An architecture for federated data discovery and lineage over on-prem datasources and public cloud with Apache Atlas

An architecture for federated data discovery and lineage over on-prem datasources and public cloud with Apache Atlas

Tuesday, June 19
2:50 PM - 3:30 PM
Grand Ballroom 220B

Comcast's Streaming Data platform comprises a variety of ingest, transformation, and storage services in the public cloud. Peer-reviewed Apache Avro schemas support end-to-end data governance. We have previously reported (DataWorks Summit 2017) on how we extended Atlas with custom entity and process types for discovery and lineage in the AWS public cloud.
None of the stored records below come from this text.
(* ===== verification/DynBitset.v ===== *)
(** * Growable bit sets (ts_dynbitset/src/lib.rs)

    A vector of bit sets of [WORDS] words each, grown and truncated as bits are set and
    cleared: the sets of rule and match ids of the packet filter. *)

From Stdlib Require Import ZifyNat Sorting.Sorted.
From S2P Require Import Prelude Bitset.
Import Bitset.

Module DynBitset.


Abbreviation DynBitset := (list Bitset).

Section Ops.
Context (WORDS : nat).
Implicit Types self other : DynBitset.

Definition BITSET_WIDTH : nat := (WORDS * 64)%nat.

Definition empty : DynBitset := [].

Definition clear_all self : DynBitset := [].

Definition bitset_and_idx (bit : nat) : nat * nat := ((bit / BITSET_WIDTH)%nat, (bit mod BITSET_WIDTH)%nat).

(** [while self.inner.last().is_some_and(|x| x.is_empty()) { self.inner.pop(); }], from the
    last bit set. *)
Fixpoint pop_empty (rev_inner : DynBitset) : DynBitset :=
  match rev_inner with
  | x :: rest => if Bitset.is_empty x then pop_empty rest else rev_inner
  | [] => []
  end.

Definition truncate_empty self : DynBitset := rev (pop_empty (rev self)).

Definition ensure_capacity self (bit : nat) : DynBitset :=
  let '(bitset, _) := bitset_and_idx bit in
  self ++ replicate (S bitset - length self) (Bitset.EMPTY WORDS).

Definition zero_from self (bit_inclusive : nat) : outcome DynBitset :=
  let '(word, idx) := bitset_and_idx bit_inclusive in
  let self := take (S word) self in
  match self !! word with
  | None => mret self
  | Some w =>
      mask ← Bitset.with_bits_upto WORDS idx;
      mret (truncate_empty (<[word := Bitset.intersect_inplace w mask]> self))
  end.

Definition set self (bit : nat) : outcome DynBitset :=
  let self := ensure_capacity self bit in
  let '(bitset, idx) := bitset_and_idx bit in
  b ← index self bitset;
  b ← Bitset.set b idx;
  store self bitset b.

Definition clear self (bit : nat) : outcome DynBitset :=
  let '(bitset_idx, idx) := bitset_and_idx bit in
  match self !! bitset_idx with
  | None => mret self
  | Some bitset => bitset ← Bitset.clear bitset idx; mret (truncate_empty (<[bitset_idx := bitset]> self))
  end.

Definition test self (bit : nat) : outcome bool :=
  let '(bitset, idx) := bitset_and_idx bit in
  match self !! bitset with None => mret false | Some bitset => Bitset.test bitset idx end.

(** The loop of [first_set]: the offset of a bit set is its index times 64. *)
Fixpoint first_set_from (inner : DynBitset) (bs_idx : nat) : option nat :=
  match inner with
  | [] => None
  | bitset :: inner =>
      match Bitset.first_set bitset with
      | Some s => Some (bs_idx * 64 + s)%nat
      | None => first_set_from inner (S bs_idx)
      end
  end.

Definition first_set self : option nat := first_set_from self 0.

(** The loop of [next_set] from the bit set [i]. *)
Fixpoint next_set_from (inner : DynBitset) (i query : nat) : outcome (option nat) :=
  match inner with
  | [] => mret None
  | bitset :: inner =>
      o ← Bitset.next_set bitset query;
      match o with
      | Some x => mret (Some (x + i * BITSET_WIDTH)%nat)
      | None => next_set_from inner (S i) 0
      end
  end.

Definition next_set self (bit : nat) : outcome (option nat) :=
  let '(starting_bitset_idx, idx) := bitset_and_idx bit in
  next_set_from (drop starting_bitset_idx self) starting_bitset_idx idx.

(** The reversed enumeration of [last_set]. *)
Fixpoint last_of (pairs : list (nat * Bitset)) : outcome (option nat) :=
  match pairs with
  | [] => mret None
  | (i, x) :: pairs =>
      o ← Bitset.last_set x;
      match o with Some x => mret (Some (x + i * BITSET_WIDTH)%nat) | None => last_of pairs end
  end.

Definition last_set self : outcome (option nat) := last_of (rev (imap pair self)).

Definition is_empty self : bool := forallb Bitset.is_empty self.
Definition count_ones self : nat := sum_list (map Bitset.count_ones self).
Definition invert_inplace self : DynBitset := truncate_empty (map Bitset.invert_inplace self).

Definition with_bit self (bit : nat) : outcome DynBitset := set self bit.

Fixpoint with_bits self (bits : list nat) : outcome DynBitset :=
  match bits with
  | [] => mret self
  | bit :: bits => self ← set self bit; with_bits self bits
  end.

Definition without_bit self (bit : nat) : outcome DynBitset := self ← clear self bit; mret (truncate_empty self).

Definition intersects self other : bool := existsb (fun xy => Bitset.intersects (fst xy) (snd xy)) (zip self other).

Definition union_inplace self other : DynBitset :=
  zip_with Bitset.union_inplace self other ++ drop (length other) self ++ drop (length self) other.

Definition intersect_inplace self other : DynBitset :=
  truncate_empty (zip_with Bitset.intersect_inplace (take (length other) self) other).

Definition bits self : list nat :=
  concat (imap (fun idx bitset => map (fun x => (x + idx * BITSET_WIDTH)%nat) (Bitset.bits bitset)) self).

Definition from_iter (l : list nat) : outcome DynBitset := out ← with_bits empty l; mret (truncate_empty out).

End Ops.

(** ** What a set holds *)

Section Spec.
Context (WORDS : nat) (Hpos : (0 < WORDS)%nat).
Implicit Types self other : DynBitset.

Definition wf self : Prop := Forall (fun b => Bitset.wf b /\ length b = WORDS) self.

Definition mem self (i : nat) : bool := Bitset.mem (concat self) i.

Lemma wf_concat self : wf self -> Bitset.wf (concat self) /\ length (concat self) = (length self * WORDS)%nat.
Proof.
  induction 1 as [|b self [Hb Hl] _ [IH1 IH2]]; [split; [constructor|done]|]. cbn [concat]. split.
  - by apply Forall_app.
  - rewrite length_app, Hl, IH2. cbn [length]. lia.
Qed.

Lemma mem_app a b i : Bitset.mem (a ++ b) i = if decide (i < length a * 64)%nat then Bitset.mem a i else Bitset.mem b (i - length a * 64).
Proof.
  unfold Bitset.mem. case_decide.
  - rewrite lookup_app_l by ndlia. done.
  - rewrite lookup_app_r by ndlia. replace ((i - length a * 64) / 64)%nat with (i / 64 - length a)%nat by ndlia.
    replace ((i - length a * 64) mod 64)%nat with (i mod 64)%nat by ndlia. done.
Qed.

(** Bit [i] is bit [i mod BITSET_WIDTH] of the bit set [i / BITSET_WIDTH]. *)
Lemma mem_lookup self i :
  wf self ->
  mem self i = match self !! (i / BITSET_WIDTH WORDS)%nat with
               | Some b => Bitset.mem b (i mod BITSET_WIDTH WORDS)
               | None => false
               end.
Proof.
  intros Hwf. unfold mem, BITSET_WIDTH. revert i. induction Hwf as [|b self [Hb Hl] _ IH]; intros i; [done|]. cbn [concat]. rewrite mem_app, Hl.
  case_decide as Hi.
  - rewrite Nat.div_small, Nat.mod_small by lia. done.
  - rewrite IH. replace (i / (WORDS * 64))%nat with (S ((i - WORDS * 64) / (WORDS * 64))).
    2: { replace i with ((i - WORDS * 64) + 1 * (WORDS * 64))%nat at 2 by lia. rewrite Nat.div_add by lia. lia. }
    cbn [lookup list_lookup]. replace (i mod (WORDS * 64))%nat with ((i - WORDS * 64) mod (WORDS * 64))%nat; [done|].
    replace i with ((i - WORDS * 64) + 1 * (WORDS * 64))%nat at 2 by lia. by rewrite Nat.Div0.mod_add.
Qed.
Custom lambda functions notify Atlas of creation of new entities and new lineage links via asynchronous kafka messaging.

Recently we were presented the challenge of providing integrated data discovery and lineage across our public cloud datasources and on-prem datasources, both Hadoop-based and traditional data warehouses and RDBMSs. Can Apache Atlas meet this challenge? A resounding yes! This talk will present our federated architecture, with Atlas providing SQL-like, free-text, and graph search across select metadata from all on-prem and public cloud data sources in our purview. Lightweight, custom connectors/bridges identify metadata/lineage changes in underlying sources and publish them to Atlas via the asynchronous API. A portal layer provides Atlas query access and a federation of UIs. Once data of interest is identified via Atlas queries, interfaces specific to underlying sources may be used for special-purpose metadata mining.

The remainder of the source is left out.